Note: If vCenter Server is deployed on the vSAN datastore, it may not be available for troubleshooting if a problem occurs in the vSAN cluster. For related information, see the VMware vSAN Design Guide


VMware vSAN 7.0.x
VMware vSAN 6.6.x
VMware vSAN 6.7.x
VMware vSAN 6.2.x
VMware vSAN 6.1.x
VMware vSAN 6.5.x
VMware vSAN 6.0.x


Shutting down the vSAN cluster

For 7.0 U3 shutdown process see Shutting Down and Restarting the vSAN Cluster.

Considerations before you begin:

  • Use one of the following methods to confirm vSAN objects are healthy:
    • Run the below command from RVC via vCenter once navigated to the cluster level to show a report of all vSAN objects in the cluster:
      vsan.obj_status_report -t
Note: RVC will become obsolete soon
    • Run the vSAN health script by running this command and pipe it to less then search for object:
      python /usr/lib/vmware/vsan/bin/vsan-health-status.pyc |less
    • If running vSAN 6.6 or higher run "esxcli vsan debug object health summary get"
  • From vCenter go to vSAN Health "Object health" check, ensure there are no inaccessible objects.

To shut down the cluster:
1)Shut down all Virtual Machines running on the VSAN Cluster except for the vCenter Server VM, which will be the last VM you shut down.
2)To help simplify the startup process, migrate the vCenter Server VM to the first ESXi host so you can easily find the VM when powering back on your VSAN Cluster.
3)Ensure that there are no vSAN Components being resynced before shutting down the vCenter server. To check for resync do one of the following:

From RVC navigate to the cluster level then run vsan.resync_dashboard .
Note: RVC will become obsolete soon
From ESXI 6.5 or higher run esxcli vsan debug resync summary get
For ESXi below 6.5 run the below script

cd /tmp/; echo "" > ./resyncStats.txt ;cmmds-tool find -t DOM_OBJECT -f json |grep uuid |awk -F \" '{print $4}' |while read i;do pendingResync=$(cmmds-tool find -t DOM_OBJECT -f json -u $i|grep -o "\"bytesToSync\": [0-9]*,"|awk -F " |," '{sum+=$2} END{print sum / 1024 / 1024 / 1024;}');if [ ${#pendingResync} -ne 1 ]; then echo "$i: $pendingResync GiB"; fi;done |tee -a ./resyncStats.txt;total=$(cat resyncStats.txt |awk '{sum+=$2} END{print sum}');echo "Total: $total GiB" |tee -a ./resyncStats.txt;total=$(cat ./resyncStats.txt |grep Total); totalObj=$(cat ./resyncStats.txt|grep -vE " 0 GiB|Total"|wc -l);echo "`date +%Y-%m-%dT%H:%M:%SZ` $total ($totalObj objects)" >> ./totalHistory.txt; cat totalHistory.txt ; df -m | grep vsan

4) Shut down the vCenter Server VM which will now make the vSphere Web Client unavailable.

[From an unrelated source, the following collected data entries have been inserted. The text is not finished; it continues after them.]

(* ===== verification/Registry.v ===== *)
(** * The registry of skills

    [src/skills/registry.ts]: the index with its cache, lookup and search, and the download
    of a skill's directory with the check of its hash.  What a request for a URL answers,
    the parsers of the answers and the hash are arguments; a downloaded directory is the
    tree of [AgentSessions], which is what [Skills.install] copies. *)

From Stdlib Require Import Ascii.
From stdpp Require Import pretty.
From S2P Require Import Prelude JsMap JsString HostFs AgentSessions.
Local Open Scope list_scope.
Local Open Scope string_scope.
Local Open Scope fh_scope.

Record RegistryClientOptions := RegistryOptions {
  repo : string;
  branch : string;
  cacheTtlMs : Z }.

Record RegistrySkillEntry := RegistryEntry {
  re_name : string;
  re_description : string;
  re_version : string;
  re_path : string;
  re_sha256 : option string }.

Record RegistrySearchResult := SearchResult {
  sr_name : string;
  sr_description : string;
  sr_version : string }.

(** [cachedIndex] and [cachedAt]. *)
Record registry_client := Client {
  cachedIndex : option (list RegistrySkillEntry);
  cachedAt : Z }.

(** What [fetch] gives: it rejects, or there is a response. *)
Inductive fetched :=
| Unreachable (msg : string)
| Answered (status : Z) (statusText body : string).

Definition response_ok (status : Z) : bool := (200 <=? status)%Z && (status <? 300)%Z.

Record listed_item := Item {
  it_name : string;
  it_type : string;
  download_url : option string }.

Definition quoted_name (name : string) : string := String "034" (name ++ String "034" "").

Section Client.
Context (opts : RegistryClientOptions).
Context (fetch : string → fetched).
(** [registryIndexSchema.parse] of the body, and the body as a list of items. *)
Context (parse_index : string → result (list RegistrySkillEntry)) (parse_items : string → result (list listed_item)).
Context (sha256 : string → string).

Definition failed {A} (what : string) (status : Z) (statusText : string) : result A :=
  Err ("Failed to fetch " ++ what ++ ": " ++ pretty status ++ " " ++ statusText).

Definition index_url : string := "https://raw.githubusercontent.com/" ++ repo opts ++ "/" ++ branch opts ++ "/registry.json".

Definition refresh (c : registry_client) (now : Z) : registry_client * result (list RegistrySkillEntry) :=
  match fetch index_url with
  | Unreachable msg => (c, Err msg)
  | Answered status text body =>
      if negb (response_ok status) then (c, failed "registry" status text)
      else match parse_index body with
           | Err msg => (c, Err msg)
           | Ok index => (Client (Some index) now, Ok index)
           end
  end.

Definition getIndex (c : registry_client) (now : Z) : registry_client * result (list RegistrySkillEntry) :=
  match cachedIndex c with
  | Some index => if (now - cachedAt c <? cacheTtlMs opts)%Z then (c, Ok index) else refresh c now
  | None => refresh c now
  end.

Definition find_skill (index : list RegistrySkillEntry) (name : string) : option RegistrySkillEntry :=
  List.find (λ s, bool_decide (re_name s = name)) index.

Definition lookup (c : registry_client) (now : Z) (name : string) : registry_client * result (option RegistrySkillEntry) :=
  match getIndex c now with
  | (c, Err msg) => (c, Err msg)
  | (c, Ok index) => (c, Ok (find_skill index name))
  end.

Definition search (c : registry_client) (now : Z) (query : string) : registry_client * result (list RegistrySearchResult) :=
  match getIndex c now with
  | (c, Err msg) => (c, Err msg)
  | (c, Ok index) =>
      let lower := to_lower query in
      (c, Ok (map (λ s, SearchResult (re_name s) (re_description s) (re_version s))
                (List.filter (λ s, includes lower (to_lower (re_name s)) || includes lower (to_lower (re_description s))) index)))
  end.

Definition contents_url (path : string) : string :=
  "https://api.github.com/repos/" ++ repo opts ++ "/contents/" ++ path ++ "?ref=" ++ branch opts.

(** One item of a listing; [subdir] downloads a directory below. *)
Definition download_item (subdir : string → result (list dirent)) (path : string) (item : listed_item) : result (list dirent) :=
  if bool_decide (it_type item = "file") && opt_truthy (download_url item) then
    match fetch (default "" (download_url item)) with
    | Unreachable msg => Err msg
    | Answered status _ body => Ok (if response_ok status then [FileEnt (it_name item) (Some body)] else [])
    end
  else if bool_decide (it_type item = "dir") then
    let* entries := subdir (path ++ "/" ++ it_name item) in
    Ok [DirEnt (it_name item) (Some entries)]
  else Ok [].

Fixpoint download_items (subdir : string → result (list dirent)) (path : string) (items : list listed_item) :
    result (list dirent) :=
  match items with
  | [] => Ok []
  | item :: items =>
      let* e := download_item subdir path item in
      let* es := download_items subdir path items in
      Ok (e ++ es)%list
  end.

(** [depth] bounds the directories below. *)
Fixpoint downloadSubdir (depth : nat) (repoPath : string) : result (list dirent) :=
  match depth with
  | O => Err "too deep"
  | S depth =>
      match fetch (contents_url repoPath) with
      | Unreachable msg => Err msg
      | Answered status _ body =>
          if negb (response_ok status) then Ok []
          else let* items := parse_items body in download_items (downloadSubdir depth) repoPath items
      end
  end.

Definition skill_file (es : list dirent) : option string :=
  match List.find (λ e, bool_decide (ent_name e = "SKILL.md")) es with
  | Some (FileEnt _ content) => content
  | _ => None
  end.

Definition download (depth : nat) (c : registry_client) (now : Z) (name : string) : registry_client * result (list dirent) :=
  match lookup c now name with
  | (c, Err msg) => (c, Err msg)
  | (c, Ok None) => (c, Err ("Skill " ++ quoted_name name ++ " not found in registry"))
  | (c, Ok (Some entry)) =>
      (c, match fetch (contents_url (re_path entry)) with
          | Unreachable msg => Err msg
          | Answered status text body =>
              if negb (response_ok status) then failed "skill contents" status text
              else
                let* items := parse_items body in
                let* es := download_items (downloadSubdir depth) (re_path entry) items in
                match re_sha256 entry, skill_file es with
                | Some expected, Some content =>
                    if bool_decide (sha256 content = expected) then Ok es
                    else Err ("Integrity check failed for " ++ quoted_name name ++ ": expected sha256 " ++ expected ++
                              ", got " ++ sha256 content)
                | _, _ => Ok es
                end
          end)
  end.

(** [clearCache()] *)
Definition clearCache (c : registry_client) : registry_client := Client None 0.

(** ** What a download gives *)

(** An index comes from the cache while it is fresh, or from the registry. *)
Lemma getIndex_fresh c now c' index : getIndex c now = (c', Ok index) →
  cachedIndex c' = Some index ∧
  ((c' = c ∧ (now - cachedAt c < cacheTtlMs opts)%Z) ∨
   (cachedAt c' = now ∧ ∃ status text body, fetch index_url = Answered status text body ∧ parse_index body = Ok index)).
Proof.
  assert (Hr : refresh c now = (c', Ok index) → cachedIndex c' = Some index ∧
    cachedAt c' = now ∧ ∃ status text body, fetch index_url = Answered status text body ∧ parse_index body = Ok index).
  { unfold refresh. destruct (fetch _) as [|status text body]; [done|]. destruct (negb _); [done|].
    destruct (parse_index body) as [i|] eqn:E; [|done]. intros [= <- <-]. eauto 7. }
  unfold getIndex. destruct (cachedIndex c) as [i|] eqn:Ec; [|intros [? ?]%Hr; auto].
  destruct (Z.ltb_spec (now - cachedAt c) (cacheTtlMs opts)); [|intros [? ?]%Hr; auto].
  intros [= <- <-]. auto.
Qed.

Lemma download_item_names subdir path item es : download_item subdir path item = Ok es →
  es = [] ∨ ∃ e, es = [e] ∧ ent_name e = it_name item ∧
    ∀ n es', e = DirEnt n es' → ∃ entries, es' = Some entries ∧ subdir (path ++ "/" ++ it_name item) = Ok entries.
Proof.
  unfold download_item. destruct (_ && _).
  - destruct (fetch _) as [|status text body]; [done|]. intros [= <-]. destruct (response_ok status); [right|by left].
    by exists (FileEnt (it_name item) (Some body)).
  - destruct (bool_decide _); [|intros [= <-]; by left]. destruct (subdir _) as [entries|] eqn:E; [|done].
    intros [= <-]. right. exists (DirEnt (it_name item) (Some entries)). split_and!; [done..|].
    intros n es' [= <- <-]. eauto.
Qed.

Lemma download_items_names subdir path items : ∀ es, download_items subdir path items = Ok es →
  map ent_name es `sublist_of` map it_name items ∧
  ∀ n es', DirEnt n es' ∈ es → ∃ entries, es' = Some entries ∧ subdir (path ++ "/" ++ n) = Ok entries.
Proof.
  induction items as [|item items IH]; cbn [download_items]; intros es.
  - intros [= <-]. split; [constructor|by intros ? ? ?%not_elem_of_nil].
  - destruct (download_item _ _ _) as [e|] eqn:E; [|done]. destruct (download_items _ _ _) as [es'|]; [|done].
    intros [= <-]. destruct (IH es' eq_refl) as [Hs Hd]. apply download_item_names in E as [->|(x & -> & Hn & Hx)].
    + split; [by constructor|done].
    + cbn [app map]. rewrite Hn. split; [by constructor|]. intros n des [<-|Hin]%elem_of_cons; [|by apply Hd].
      cbn [ent_name] in Hn. rewrite Hn. by apply (Hx n des).
Qed.

Context (listings_plain : ∀ body items, parse_items body = Ok items →
  NoDup (map it_name items) ∧ Forall entry_name (map it_name items)).

Lemma download_items_ok subdir path body items es : parse_items body = Ok items →
  (∀ p es, subdir p = Ok es → tree_ok es) → download_items subdir path items = Ok es → tree_ok es.
Proof.
  intros [Hn He]%listings_plain Hsub [Hs Hd]%download_items_names. constructor.
  - by eapply sublist_NoDup.
  - apply Forall_forall. intros n Hin. rewrite Forall_forall in He. apply He. by eapply elem_of_sublist.
  - intros n es' Hin. destruct (Hd n (Some es') Hin) as (entries & [= ->] & E). by eapply Hsub.
Qed.

Lemma downloadSubdir_ok depth : ∀ path es, downloadSubdir depth path = Ok es → tree_ok es.
Proof.
  induction depth as [|depth IH]; cbn [downloadSubdir]; intros path es; [done|].
  destruct (fetch _) as [|status text body]; [done|]. destruct (negb _).
  - intros [= <-]. constructor; [constructor..|by intros ? ? ?%not_elem_of_nil].
  - destruct (parse_items body) as [items|] eqn:E; [|done]. by apply (download_items_ok _ _ body).
Qed.

Lemma download_spec depth c now name c' es : download depth c now name = (c', Ok es) →
  tree_ok es ∧ ∃ index entry, cachedIndex c' = Some index ∧ entry ∈ index ∧ re_name entry = name ∧
    ∀ h content, re_sha256 entry = Some h → skill_file es = Some content → sha256 content = h.
Proof.
  unfold download, lookup. destruct (getIndex c now) as [c1 [index|]] eqn:Ei; [|done].
  destruct (find_skill index name) as [entry|] eqn:Ef; [|done]. intros [= <- H].
  apply find_some in Ef as [Hin%list_elem_of_In En%bool_decide_eq_true].
  destruct (fetch _) as [|status text body]; [done|]. destruct (negb _); [done|].
  destruct (parse_items body) as [items|] eqn:Ep; [|done].
  destruct (download_items _ _ items) as [es'|] eqn:Ed; [|done].
  assert (Hok : tree_ok es') by (eapply download_items_ok; [done|apply downloadSubdir_ok|done]).
  assert (Hh : es' = es ∧ ∀ h content, re_sha256 entry = Some h → skill_file es = Some content → sha256 content = h).
  { destruct (re_sha256 entry) as [h|]; [|by injection H as ->]. destruct (skill_file es') as [content|] eqn:Es.
    - case_bool_decide; [|done]. injection H as ->. split; [done|]. intros ? ? [= <-]. rewrite Es. by intros [= <-].
    - injection H as ->. split; [done|]. intros ? ? _. by rewrite Es. }
  destruct Hh as [-> Hh]. split; [done|]. exists index, entry. split_and!; try done. by eapply getIndex_fresh.
Qed.

(** What a download gives is the directory of an entry of that name in a fresh index,
    a tree of distinct names, and its SKILL.md, when it has one, has the hash that the
    entry states. *)
Theorem download_verified depth c now name c' es : download depth c now name = (c', Ok es) →
  tree_ok es ∧ ∃ index entry, cachedIndex c' = Some index ∧ entry ∈ index ∧ re_name entry = name ∧
    ∀ h content, re_sha256 entry = Some h → skill_file es = Some content → sha256 content = h.
Proof. apply download_spec. Qed.
End Client.

(** ** Depth *)

(** Below [path] there are at most [depth] levels of directories. *)
Inductive shallow (opts : RegistryClientOptions) (fetch : string → fetched)
    (parse_items : string → result (list listed_item)) : nat → string → Prop :=
| Shallow depth path :
    (∀ status text body items item, fetch (contents_url opts path) = Answered status text body →
       parse_items body = Ok items → item ∈ items → it_type item = "dir" →
       shallow opts fetch parse_items depth (path ++ "/" ++ it_name item)) →
    shallow opts fetch parse_items (S depth) path.

Lemma download_items_ext fetch f g path items : (∀ item, item ∈ items → it_type item = "dir" →
    f (path ++ "/" ++ it_name item) = g (path ++ "/" ++ it_name item)) →
  download_items fetch f path items = download_items fetch g path items.
Proof.
  induction items as [|item items IH]; intros H; [done|]. cbn [download_items].
  rewrite IH by (intros x Hx; apply H; by right).
  assert (download_item fetch f path item = download_item fetch g path item) as ->; [|done].
  unfold download_item. destruct (_ && _); [done|]. case_bool_decide; [|done]. by rewrite H by (done || left).
Qed.

(** A greater bound on the depth changes nothing. *)
Lemma download_depth opts fetch parse_items depth path : shallow opts fetch parse_items depth path →
  ∀ k, (depth ≤ k)%nat → downloadSubdir opts fetch parse_items k path = downloadSubdir opts fetch parse_items depth path.
Proof.
  induction 1 as [depth path Hs IH]. intros [|k] Hk; [lia|]. cbn [downloadSubdir].
  destruct (fetch _) as [|status text body] eqn:Ef; [done|]. destruct (negb _); [done|].
  destruct (parse_items body) as [items|] eqn:Ep; [|done]. apply download_items_ext. intros item Hi Ht.
  eapply IH; eauto. lia.
Qed.

(** ** Witness *)

Definition example_entry : RegistrySkillEntry := RegistryEntry "notes" "Takes notes" "1.0.0" "skills/notes" (Some "text").

Definition example_fetch (url : string) : fetched :=
  if bool_decide (url = "md") then Answered 200 "OK" "text" else Answered 200 "OK" "list".

Definition example_items (body : string) : result (list listed_item) :=
  Ok (if bool_decide (body = "list") then [Item "SKILL.md" "file" (Some "md")] else []).

Definition example_options : RegistryClientOptions := RegistryOptions "flowhelm-ai/flowhelm-skills" "main" 300000.

Lemma download_verified_witness :
  ∃ es, (download example_options example_fetch (λ _, Ok [example_entry]) example_items (λ s, s) 3 (Client None 0) 7 "notes").2 = Ok es ∧
    tree_ok es.
Proof.
  exists [FileEnt "SKILL.md" (Some "text")]. split; [vm_compute; reflexivity|].
  apply (download_verified example_options example_fetch (λ _, Ok [example_entry]) example_items (λ s, s)) with
    (depth := 3%nat) (c := Client None 0) (now := 7%Z) (name := "notes") (c' := Client (Some [example_entry]) 7).
  - intros body items [= <-]. case_bool_decide; [|split; constructor]. split; [apply NoDup_singleton|].
    apply Forall_singleton. split_and!; [done..|]. apply (bool_decide_unpack _). vm_compute. exact I.
  - vm_compute. reflexivity.
Defined.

5) Place all nodes into maintenance mode by one of the following methods:
   a) Direct connect to each node via the Web Client >Right click the node >Enter Maintenance Mode with No Action
   b) From CLI of each node run esxcli system maintenanceMode set -e true -m noAction
6) Power down all nodes once in maintenance mode

Powering on the vSAN cluster

To power on the vSAN cluster:
1)Boot up all ESXi nodes that is part of the cluster either through remote console session or physically.
2)Connect to each ESXi host and exit maintenance mode using one of these options:
  a)Using the vSphere Host Client
  b)From the shell using this command: esxcli system maintenanceMode set -e false
3)If you followed the recommendation from step 2 of the shutdown process login into node 1 or the node you notated vCenter resides via the Web Client and power on your vCenter Server

4)Connect to your vCenter Server using the vSphere Web Client.

Note: It may take a few minutes for vCenter Server to become available again.

5)Do a quick health check on the vSAN cluster. Check for network partitions and resyncing components. For more information, see:
The Monitoring Virtual SAN section of the Administering VMware Virtual SAN guide.
The Check vSAN Health section of the Administering VMware Virtual SAN guide.
6)Power on the remaining virtual machines in the vSAN cluster.